El Dorado Hills Grows Toward Fire Country
One of the Sacramento region's fastest-growing communities is expanding directly into oak woodland and grassland that burns. For 42,000 residents along the Highway 50 corridor, wildfire preparedness is the cost of foothill living.
El Dorado Hills is an unincorporated community of roughly 42,000 people in western El Dorado County, occupying the rolling oak-studded foothills between Folsom Lake and the Sierra Nevada front. The community straddles Highway 50 at elevations ranging from 500 to 1,200 feet, with residential development spreading steadily eastward into terrain that was open rangeland and oak woodland a generation ago. Master-planned neighborhoods like Serrano, Blackstone, and The Highlands sit on ridgelines and in valleys surrounded by the dry grass and blue oak savanna that defines the western El Dorado County landscape.
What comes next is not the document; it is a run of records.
Lemma close_case r r' got sent log part q i b h z pl : router_run r got sent log part q -> st r i <> IDLE -> st r i <> ROUTING_DELAY ->
  moved r r' i (rd r i) IDLE 0 NONE b (set_out 0 OFF OFF (prt r (rd r i))) -> flits_in cap b (q i) ->
  out_ack (prt r (rd r i)) = ON -> part i = h :: z :: pl -> goes h = Some (rd r i) -> zlen pl = z ->
  goes_on r r' got sent log part q i (rd r i).
Proof.
  intros R E E2 M F A Ep Eh El. destruct (mv_place _ _ _ _ _ _ _ _ _ M) as [Hi Hd].
  pose proof (link_up_sent _ _ _ _ _ (fun X => False_ind _ (E2 X)) (rr_owned _ _ _ _ _ _ R i Hi E)) as U.
  assert (Eg : packet_goes (part i) = Some (rd r i)) by (by rewrite Ep).
  do 4 eexists. split; [eapply (moved_run r r' got sent log part q i (rd r i) _ _ _ _ _ (log ++ [(i, part i)]) [] (q i) (sent (rd r i))); eauto|].
  - by apply R.
  - done.
  - constructor.
  - by intros [].
  - rewrite (rr_got _ _ _ _ _ _ R i Hi), taken_from_snoc, decide_True by done. by rewrite <- app_assoc.
  - intros j Hj. by rewrite taken_from_snoc, decide_False, app_nil_r by congruence.
  - intros e He. by rewrite brought_to_snoc, decide_False, app_nil_r by congruence.
  - apply Forall_app. split; [by apply R|]. constructor; [|done]. split; [done|]. by exists h, z, pl.
  - rewrite decide_True by done. split_and!; [done..|]. by rewrite brought_to_snoc, decide_True, U.
  - eapply moved_acts; [exact M|done|unfold offers; by rewrite app_nil_r|right; right; done|done|done].
Qed.
Lemma hops_way h t a : headerToDecimal NOC_WIDTH h = t -> node N t -> node N a -> forall k, Z.of_nat k <= distance a t ->
  node N (Nat.iter k (hop h) a) /\ on_way a t k (Nat.iter k (hop h) a).
Proof.
  intros Eh Ht Ha. destruct (coordinates _ _ width t Ht) as (_ & Hl & _). induction k as [|k IH]; intros Hk.
  { cbn. split; [done|]. unfold on_way. destruct (Z.leb_spec (Z.of_nat 0) (Z.abs (column a - column t))); [split; [done|]|]; lia. }
  destruct IH as [Hn W]; [lia|]. change (Nat.iter (S k) (hop h) a) with (hop h (Nat.iter k (hop h) a)). set (n := Nat.iter k (hop h) a) in *.
  rewrite hop_step by (rewrite ?Eh; done || lia). rewrite Eh. destruct (step_to_position t n Hn Ht) as [Hn' P]. split; [done|].
  unfold on_way, distance in *. destruct (Z.leb_spec (Z.of_nat k) (Z.abs (column a - column t))),
    (Z.leb_spec (Z.of_nat (S k)) (Z.abs (column a - column t))), (decide (column n = column t)) as [E|E]; try lia; destruct W as [W1 W2], P as [P1 P2];
    rewrite ?P1, ?P2, ?W1, ?W2; split; try lia.
Qed.
(** A step on the blocks of one port that keeps to them, or gives some up. *)
Lemma ports_update w w' ns pre p p' post :
  ports_rep w ns (pre ++ p :: post) -> port_rep w' p' ->
  ps_comm p' = ps_comm p -> ps_port p' = ps_port p -> ps_blocks p' ⊆+ ps_blocks p ->
  heap w' = heap w -> comm_list w' = comm_list w -> comms w' = comms w ->
  (forall b, b ∉ ps_blocks p -> queues w' !! b = queues w !! b /\ buffers w' !! b = buffers w !! b) ->
  ports_rep w' ns (pre ++ p' :: post).
Proof.
  intros [Hl Hp Hc Hn Ha Hv] Hp' Ec Ep Hb Eh El Ecs Hsame.
  assert (Hfm : forall f : pstate -> Z, f p' = f p -> f <$> (pre ++ p' :: post) = f <$> (pre ++ p :: post))
    by (intros f E; rewrite !fmap_app, !fmap_cons, E; done).
  rewrite blocks_split in Ha, Hv.
  assert (Hsub : ps_blocks p' ++ ((pre ++ post) ≫= ps_blocks) ⊆+ ps_blocks p ++ ((pre ++ post) ≫= ps_blocks))
    by by apply submseteq_skips_r.
  assert (Hother : forall x, x ∈ pre ++ post -> port_rep w' x).
  { intros x Hx. rewrite list.Forall_forall in Hp.
    apply (port_rep_ext w); [apply Hp|by rewrite Ecs|];
      [apply elem_of_app in Hx; rewrite elem_of_app, elem_of_cons; tauto|]. intros b Hb'. apply Hsame. intros Hin.
    apply list.NoDup_app in Ha as (_ & _ & (_ & Hd & _)%list.NoDup_app).
    apply (Hd b Hin), list_elem_of_bind. by exists x. }
  constructor; rewrite ?Eh, ?El, ?(Hfm _ Ec), ?(Hfm _ Ep), ?blocks_split; try done.
  - apply list.Forall_forall. intros x [Hx|[->|Hx]%elem_of_cons]%elem_of_app; [|done|];
      apply Hother, elem_of_app; auto.
  - apply submseteq_Permutation in Hsub as [k Hk]. rewrite Hk, app_assoc in Ha.
    by apply list.NoDup_app in Ha as (? & _ & _).
  - apply submseteq_Permutation in Hsub as [k Hk]. rewrite Hk in Hv. by apply list.Forall_app in Hv as [? _].
Qed.
(* ===== verification/UudpPorts.v ===== *)
(** * Opening and closing UDP ports

    [hf_uudp_create] and [hf_uudp_destroy] of [net/uudp/uudp.c] on the
    invariant of [Uudp]: what they allocate, what they release, and what is
    left when memory runs out. *)

From S2P Require Import Prelude Words Ustack Alloc Mutex Queue LinkedList Uudp.

(** ** Heap blocks beside the ports *)

Section blocks.
Context {H : Type} {HA : Allocator H} {HL : AllocatorLaws H}.
Implicit Types (w : ports H) (p : pstate) (ns cs ex : list Z) (ps : list pstate).

(** The ports [ps], a list of objects [cs], and blocks [ex] in use besides. *)
Record ports_in w ns cs ps ex : Prop := {
  pi_list : list_rep (heap w).2 (comm_list w) ns cs;
  pi_ports : Forall (port_rep w) ps;
  pi_comms : NoDup (ps_comm <$> ps);
  pi_numbers : NoDup (ps_port <$> ps);
  pi_apart : NoDup ((comm_list w :: ns) ++ (ps ≫= ps_blocks) ++ ex);
  pi_live : Forall (fun b => is_Some (heap_live (heap w).2 !! b)) ((ps ≫= ps_blocks) ++ ex);
}.

#[export] Instance ports_in_proper w ns cs ps : Proper (Permutation ==> iff) (ports_in w ns cs ps).
Proof.
  assert (Hp : forall ex ex', ex ≡ₚ ex' -> ports_in w ns cs ps ex -> ports_in w ns cs ps ex').
  { intros ex ex' E [H1 H2 H3 H4 H5 H6]. constructor; try done.
    - by rewrite <- E.
    - by rewrite <- E. }
  intros ex ex' E. split; by apply Hp.
Qed.

Lemma ports_in_close w ns ps : ports_rep w ns ps <-> ports_in w ns (ps_comm <$> ps) ps [].
Proof.
  split; intros [H1 H2 H3 H4 H5 H6]; constructor; rewrite ?app_nil_r in *; done.
Qed.

(** One port set apart, and put back. *)
Lemma ports_in_split w ns pre p post : ports_rep w ns (pre ++ p :: post) ->
  ports_in w ns (ps_comm <$> pre ++ p :: post) (pre ++ post) (ps_blocks p) /\ port_rep w p.
Proof.
  intros [H1 H2 H3 H4 H5 H6]. rewrite blocks_split, (Permutation_app_comm (ps_blocks p)) in H5, H6.
  rewrite <- Permutation_middle in H2, H3, H4. rewrite fmap_cons in H3, H4.
  apply list.NoDup_cons in H3 as [_ H3]. apply list.NoDup_cons in H4 as [_ H4].
  apply list.Forall_cons in H2 as [Hp H2]. split; [|done]. by constructor.
Qed.

Lemma ports_in_join w ns ps p : ports_in w ns ((ps_comm <$> ps) ++ [ps_comm p]) ps (ps_blocks p) ->
  port_rep w p -> ps_comm p ∉ ps_comm <$> ps -> ps_port p ∉ ps_port <$> ps -> ports_rep w ns (ps ++ [p]).
Proof.
  intros [H1 H2 H3 H4 H5 H6] Hp Hc Hn. constructor; rewrite ?fmap_app.
  - done.
  - apply list.Forall_app. split; [done|by apply list.Forall_singleton].
  - apply list.NoDup_app. split; [done|]. split; [|apply NoDup_singleton].
    by intros x Hx ->%list_elem_of_singleton.
  - apply list.NoDup_app. split; [done|]. split; [|apply NoDup_singleton].
    by intros x Hx ->%list_elem_of_singleton.
  - rewrite bind_app. cbn. by rewrite app_nil_r.
  - rewrite bind_app. cbn. by rewrite app_nil_r.
Qed.

(** Queues and buffers at other addresses, and objects of no port. *)
Lemma ports_in_maps w w' ns cs ps ex : ports_in w ns cs ps ex ->
  heap w' = heap w -> comm_list w' = comm_list w ->
  (forall c, c ∈ ps_comm <$> ps -> comms w' !! c = comms w !! c) ->
  (forall b, b ∈ ps ≫= ps_blocks -> queues w' !! b = queues w !! b /\ buffers w' !! b = buffers w !! b) ->
  ports_in w' ns cs ps ex.
Proof.
  intros [H1 H2 H3 H4 H5 H6] Eh El Ec Eb. constructor; rewrite ?Eh, ?El; try done.
  rewrite list.Forall_forall in H2 |- *. intros p Hp. apply (port_rep_ext w); [by apply H2| |].
  - apply Ec, list_elem_of_fmap. by exists p.
  - intros b Hb. apply Eb, list_elem_of_bind. by exists p.
Qed.

(** *** The heap under them *)

Lemma list_rep_untouched h h' lst ns cs us : list_rep h lst ns cs -> heap_ok h' -> untouched h h' us ->
  (forall t, t ∈ lst :: ns -> t ∉ us) -> list_rep h' lst ns cs.
Proof.
  intros [Hok [x0 Hc] Hnd Hsm] Hok' HU Hd. constructor; [done| |done|done]. exists x0.
  eapply chain_ext; [|exact Hc]. by apply (untouched_keeps h h' us).
Qed.

Lemma list_nodes_live h lst ns cs t : list_rep h lst ns cs -> t ∈ lst :: ns -> is_Some (heap_live h !! t).
Proof.
  intros [Hok [x0 Hc] _ _] Ht. destruct (chain_node h _ _ _ _ t Hc Ht) as (x & q & (n & Hn & _) & _).
  by exists n.
Qed.

Lemma malloc_untouched irq h size q h' : heap_ok h -> 0 <= size <= max_request ->
  hf_malloc size (irq, h) = Ok (q, (irq, h')) -> untouched h h' [].
Proof.
  intros Hok Hs E b n Hb _. split.
  - destruct (malloc_spec irq h size Hok Hs) as (q' & h2 & E' & _ & Hc). rewrite E in E'.
    injection E' as <- <-. destruct Hc as [[_ ->]|(_ & Hf & m & _ & ->)]; [done|].
    rewrite lookup_insert_ne; [done|congruence].
  - intros a Ha. by apply (malloc_frame irq h size q h' b n a Hok Hs E Hb).
Qed.

Lemma free_untouched irq h q m h' : heap_ok h -> heap_live h !! q = Some m ->
  hf_free q (irq, h) = Ok (tt, (irq, h')) -> untouched h h' [q].
Proof.
  intros Hok Hq E b n Hb Hne. split.
  - destruct (free_spec irq h q m Hok Hq) as (h2 & E' & _ & Hl). rewrite E in E'. injection E' as <-.
    rewrite Hl, lookup_delete_ne; [done|]. intros ->. apply Hne, list_elem_of_here.
  - intros a Ha. by apply (free_frame irq h q m h' b n a Hok Hq E Hb).
Qed.

Lemma apart_cons (l1 l2 ex : list Z) q :
  NoDup (l1 ++ l2 ++ q :: ex) <-> (q ∉ l1) /\ (q ∉ l2 ++ ex) /\ NoDup (l1 ++ l2 ++ ex).
Proof.
  rewrite (app_assoc l1 l2 (q :: ex)), <- Permutation_middle, list.NoDup_cons, <- app_assoc, elem_of_app. tauto.
Qed.

Lemma in_malloc w ns cs ps ex size : ports_in w ns cs ps ex -> 0 <= size <= max_request ->
  exists q h, let w' := with_heap ((heap w).1, h) w in on_heap (hf_malloc size) w = Ok (q, w')
    /\ ((q = 0 /\ ports_in w' ns cs ps ex) \/ (q <> 0 /\ ports_in w' ns cs ps (q :: ex))).
Proof.
  intros [H1 H2 H3 H4 H5 H6] Hs. unfold on_heap. destruct (heap w) as [irq h0]. cbn [fst snd] in *.
  destruct (malloc_spec irq h0 size (lr_ok _ _ _ _ H1) Hs) as (q & h & E & Hok & Hc).
  pose proof (malloc_untouched irq h0 size q h (lr_ok _ _ _ _ H1) Hs E) as HU.
  assert (H1' : list_rep h (comm_list w) ns cs)
    by (apply (list_rep_untouched h0 h _ _ _ []); try done; intros t _; apply not_elem_of_nil).
  assert (H6' : Forall (fun b => is_Some (heap_live h !! b)) ((ps ≫= ps_blocks) ++ ex)).
  { eapply list.Forall_impl; [exact H6|]. intros b [n Hb]. exists n.
    by apply (HU b n Hb), not_elem_of_nil. }
  assert (H2' : Forall (port_rep (with_heap (irq, h) w)) ps).
  { eapply list.Forall_impl; [exact H2|]. intros p Hp. by apply (port_rep_ext w). }
  exists q, h. rewrite E. split; [done|]. destruct Hc as [[-> _]|(Hq & Hf & n & _ & Hl)].
  - left. split; [done|]. by constructor.
  - right. split; [done|]. constructor; try done.
    + apply apart_cons. split; [|split; [|done]]; intros Hin.
      * destruct (list_nodes_live h0 _ _ _ q H1 Hin). congruence.
      * rewrite list.Forall_forall in H6. destruct (H6 q Hin). congruence.
    + cbn [heap with_heap snd]. rewrite <- Permutation_middle. apply list.Forall_cons. split; [|done].
      exists n. rewrite Hl. apply lookup_insert_eq.
Qed.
The community's appeal — large lots, oak-canopy streets, proximity to Folsom Lake State Recreation Area, and views of the Sacramento Valley — is inseparable from its fire exposure. The same grass-and-oak fuel type that makes the landscape attractive also carries fire rapidly during the dry months from May through November. Summer temperatures routinely exceed 100°F, curing fine fuels to tinder within weeks of the last spring rain. Wind-driven grass fires can spread at 50+ acres per hour across the open terrain surrounding newer subdivisions.